The exhibition booth of NSO at Milipol in Paris in november 2019.

Human rights in the balance

NSO Group, the Israeli firm that reportedly sold the spyware to the Moroccan government, told the Forbidden Stories consortium through a spokesperson that they could neither confirm nor deny the allegation that Morocco had used their products to spy on journalists and human rights defenders.

“NSO is deeply troubled by the allegations in the Amnesty International letter,” the statement read. “We are reviewing the information therein and will initiate an investigation if warranted.”

The company, in its human rights policy, says it will “promptly take immediate action” if there are “sufficient grounds to believe that our products are misused.” However, NSO Group remains highly opaque and provided no information regarding either its clients or the measures it took following previous reports of abuse.

“There’s no oversight mechanism, no transparency,” said David Kaye, UN Special Rapporteur on the promotion and protection of the right to freedom of opinion and expression.

For now, it’s unclear whether the company has taken additional measures to prevent abuse of its spyware in Morocco in the wake of Amnesty’s earlier report published in October 2019. NSO Group did not respond to the consortium’s specific questions about this point.

Marczak went a step further, saying NSO Group has seemed to do very little in addressing human rights violations. “There hasn’t been a whole lot of public evidence that the NSO’s human rights policy has really helped human rights at all,” he said. “We’re still waiting for that evidence.”

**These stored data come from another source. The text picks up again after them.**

(* ===== verification/GwRotateRun.v ===== *)
(** * Gateway: runs of the rotation driver

    The run task and the tick as one list of actions over the state of GwRotate,
    in any order and with any outcome of the calls they make; the invariant of
    GwRotateInv along such runs, the routes, and what must have happened before
    an old device goes. *)
From Stdlib Require Import ZArith Lia Ascii.
From S2P Require Import Prelude StdNet GwUapi GwState GwReconcile GwEpochKeys GwTunnelset GwRotation GwRotate GwRotateInv.
Open Scope Z_scope.

(** ** The remaining operations keep the core *)

Definition fits (g : Gw) (d : Z * RoleBDecision) : Prop :=
  match d.2 with
  | Start _ => role_b g !! d.1 = None
  | Restart stale _ => exists b, role_b g !! d.1 = Some b /\ rb_pending_epoch b = stale
  | Skip | Unusable _ => True
  end.

Lemma place_peer_routes_only can cidrs ifname epoch ov g :
  exists r, place_peer_routes can cidrs ifname epoch ov g = set_routes r g.
Proof.
  unfold place_peer_routes. set (target := match _ with OverlapTun => _ | ActiveTun => _ end). clearbody target.
  assert (exists r, g = set_routes r g) as H by (exists (routes g); by destruct g).
  revert H. generalize g at 1 3. induction cidrs as [|c cidrs IH]; intros g0 [r ->]; cbn [foldl]; [by exists r|].
  unfold add_route at 2. destruct (can c); [|apply IH; by exists r].
  apply IH. by eexists.
Qed.

Lemma tear_down_device_role_b now id g : role_b (tear_down_device now id g) = role_b g.
Proof. unfold tear_down_device. by destruct (ts_tunnels (tunnels g) !! id). Qed.

Lemma retire_stale_role_b now can aid stale g : role_b (retire_stale_overlap now can aid stale g) = delete aid (role_b g).
Proof.
  unfold retire_stale_overlap. cbn. rewrite tear_down_device_role_b. destruct (role_b g !! aid); [|done].
  destruct (place_peer_routes_only can (rb_peer_cidrs r) (at_ifname (active_tun g)) (at_epoch (active_tun g)) None
    (set_wg0_pins (delete aid (wg0_pins g)) (set_role_b (delete aid (role_b g)) g))) as [rt E].
  cbn in *. by rewrite E.
Qed.

Section run.
Context (x25519 : list Z -> list Z) (base_tun : string) (base_wg_port : Z).

Lemma stand_up_role_b now e ds aid pe g :
  core_ok (core g) -> forall i, i <> aid -> role_b (stand_up_overlap base_tun base_wg_port now e ds aid pe g) !! i = role_b g !! i.
Proof.
  intros Hok i Hi. destruct (stand_up_overlap_spec base_tun base_wg_port now e ds aid pe g Hok) as [[-> _] | (b & _ & _ & -> & _)]; [done|].
  by apply lookup_insert_ne.
Qed.

Lemma stand_up_ok now e ds aid pe g :
  core_ok (core g) -> role_b g !! aid = None -> core_ok (core (stand_up_overlap base_tun base_wg_port now e ds aid pe g)).
Proof.
  intros Hok Hb. destruct (stand_up_overlap_spec base_tun base_wg_port now e ds aid pe g Hok) as [H | H].
  - by eapply no_overlap_ok.
  - by eapply overlap_up_ok.
Qed.

Lemma execute_decision_ok now can env ds g d :
  core_ok (core g) -> fits g d ->
  core_ok (core (execute_decision base_tun base_wg_port now can env ds g d)) /\
  forall i, i <> d.1 -> role_b (execute_decision base_tun base_wg_port now can env ds g d) !! i = role_b g !! i.
Proof.
  intros Hok Hf. destruct d as [aid d]. cbn. destruct d as [|pe|stale pe|pe]; cbn in Hf.
  - done.
  - split; [by apply stand_up_ok|]. by apply stand_up_role_b.
  - destruct Hf as (b & Hb & Hs). pose proof (retire_stale_ok now can aid stale g b Hok Hb Hs) as Hok'.
    split.
    + apply stand_up_ok; [done|]. rewrite retire_stale_role_b. apply lookup_delete_eq.
    + intros i Hi. rewrite stand_up_role_b by done. rewrite retire_stale_role_b. by apply lookup_delete_ne.
  - done.
Qed.

(** Decisions of distinct peers stay fitting; [P] rides along. *)
Lemma execute_decisions_ok (P : Gw -> Prop) now can env ds l g :
  (forall g d, core_ok (core g) -> fits g d -> P g -> P (execute_decision base_tun base_wg_port now can env ds g d)) ->
  core_ok (core g) -> P g -> NoDup (map fst l) -> Forall (fits g) l ->
  let g' := foldl (execute_decision base_tun base_wg_port now can env ds) g l in core_ok (core g') /\ P g'.
Proof.
  intros HP. revert g. induction l as [|d l IH]; intros g Hok Hg Hnd Hl; [done|]. cbn [foldl].
  cbn in Hnd. apply list.NoDup_cons in Hnd as [Hd Hnd]. apply Forall_cons_iff in Hl as [Hf Hl].
  destruct (execute_decision_ok now can env ds g d Hok Hf) as [Hok' Hframe]. apply IH; [done|by apply HP|done|].
  apply list.Forall_forall. intros d' Hd'. rewrite list.Forall_forall in Hl. specialize (Hl d' Hd').
  unfold fits in *. rewrite Hframe; [done|]. intros E. apply Hd. rewrite <- E. apply list_elem_of_fmap. by exists d'.
Qed.

Lemma decisions_fit g ds : Forall (fits g) (role_b_decisions ds (rb_pending_epoch <$> role_b g)).
Proof.
  apply list.Forall_forall. intros d (peer & -> & _)%list_elem_of_fmap. unfold fits. cbn. rewrite lookup_fmap.
  unfold decide_role_b. destruct (active_key peer); [|done]. destruct (pending_key peer) as [pk|]; [|done].
  destruct (pubkey_b64_to_hex _); [|done]. destruct (role_b g !! ps_gateway_id peer) as [b|] eqn:E; cbn; [|done].
  destruct (_ =? _); [done|]. by exists b.
Qed.

Definition gateway_ids (ds : DesiredState) : list Z := map ps_gateway_id (ds_peers ds).

(** *** The passes over the overlaps *)

Lemma role_b_live_core live can g : core (role_b_live live can g) = core g.
Proof.
  unfold role_b_live. destruct (pending_b g) as [|[aid b] rest]; [done|]. destruct live; [|done]. cbn [negb].
  destruct (write_back _ _ _); try done.
  match goal with |- core (set_awaiting_ack _ ?g1) = _ => change (core g1 = core g) end.
  rewrite place_peer_routes_core. by rewrite update_b_core.
Qed.

Lemma role_b_acked_core sent g : core (role_b_acked sent g) = core g.
Proof.
  unfold role_b_acked. destruct (awaiting_ack g) as [[aid b]|]; [|done]. destruct sent; [|done]. cbn [negb].
  destruct (write_back _ _ _); try done. by rewrite update_b_core.
Qed.

Lemma write_back_apply aid b g :
  write_back aid b g = Apply -> exists cur, role_b g !! aid = Some cur /\ identity cur = identity b.
Proof.
  unfold write_back, overlap_write_back. destruct (role_b g !! aid) as [cur|]; cbn; [|done].
  case_bool_decide; [|done]. by exists cur.
Qed.

Lemma role_b_collapse_ok live can g : core_ok (core g) -> core_ok (core (role_b_collapse live can g)).
Proof.
  intros Hok. unfold role_b_collapse. destruct (armed_b g) as [|[aid b] rest]; [done|]. destruct live; [|done]. cbn [negb].
  destruct (write_back _ _ _) eqn:Ew; try done. apply write_back_apply in Ew as (cur & Hcur & Hid). cbn in Hcur.
  set (g1 := place_peer_routes _ _ _ _ _ _).
  assert (core g1 = core (set_role_b (delete aid (role_b g)) g)) as Hc by (etransitivity; [apply place_peer_routes_core|done]).
  clearbody g1. assert (core (set_collapse_ready (collapse_ready g1 ++ [(aid, rb_pending_epoch b)]) g1) =
    with_overlaps (tunnels g) (delete aid (identity <$> role_b g)) (collapse_ready g ++ [(aid, rb_pending_epoch b)]) (core g)) as ->.
  { unfold core in Hc. injection Hc as C1 C2 C3 C4 C5 C6 C7 C8 C9 C10 C11 C12 C13 C14.
    unfold with_overlaps, core, tun_of. cbn. rewrite C1, C3, C4, C5, C6, C7, C8, C9, C10, C11, C12, C13, C14.
    rewrite fmap_delete. f_equal. rewrite C2. apply (co_enforcers _ Hok). }
  apply with_overlaps_ok; [done|apply Hok|done|].
  assert ((identity <$> role_b g) !! aid = Some (identity b)) as Hl by by rewrite lookup_fmap, Hcur; cbn; rewrite Hid.
  destruct (co_overlaps _ Hok) as [H1 H2 H3]. cbn in H1, H2, H3. split.
  - intros aid' i [Hne Hi]%lookup_delete_Some. destruct (H1 _ _ Hi) as [Hr Ht]. split; [|done].
    rewrite elem_of_app, list_elem_of_singleton. intros [H | [= H _]]; congruence.
  - intros aid' e t Ht. destruct (H2 _ _ _ Ht) as [(i & Hi & He) | Hr].
    + destruct (decide (aid' = aid)) as [-> | Hne].
      * right. apply elem_of_app. right. apply list_elem_of_singleton. f_equal.
        rewrite Hl in Hi. injection Hi as <-. done.
      * left. exists i. split; [|done]. by rewrite lookup_delete_ne.
    + right. apply elem_of_app. by left.
  - intros aid' e [Hr | [= -> ->]%list_elem_of_singleton]%elem_of_app; [by apply H3|].
    destruct (H1 _ _ Hl) as (_ & t & Ht & _). by exists t.
Qed.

Radi, for his part, doesn’t believe in what he sees as the company’s false promises. Convinced that the spying will continue, he will continue to take as many precautions as he can, multiplying his phone’s security functions and using it as little as possible, he said.

“The most damaging effect is that this might dissuade sources from speaking with me, knowing I am being listened to,” he admitted.

In his personal life, he knows that there could also be consequences. “Everything goes, since they can also attack your loved ones,” he said. “I accept that I might be targeted, but people close to me didn’t ask for all of that.”

That said, he doesn’t want to spend his life looking over his shoulders.

“I’m not going to spend my life always checking for this virus. They’ll always have a way to look into my phone, my computer. It’s David against Goliath.”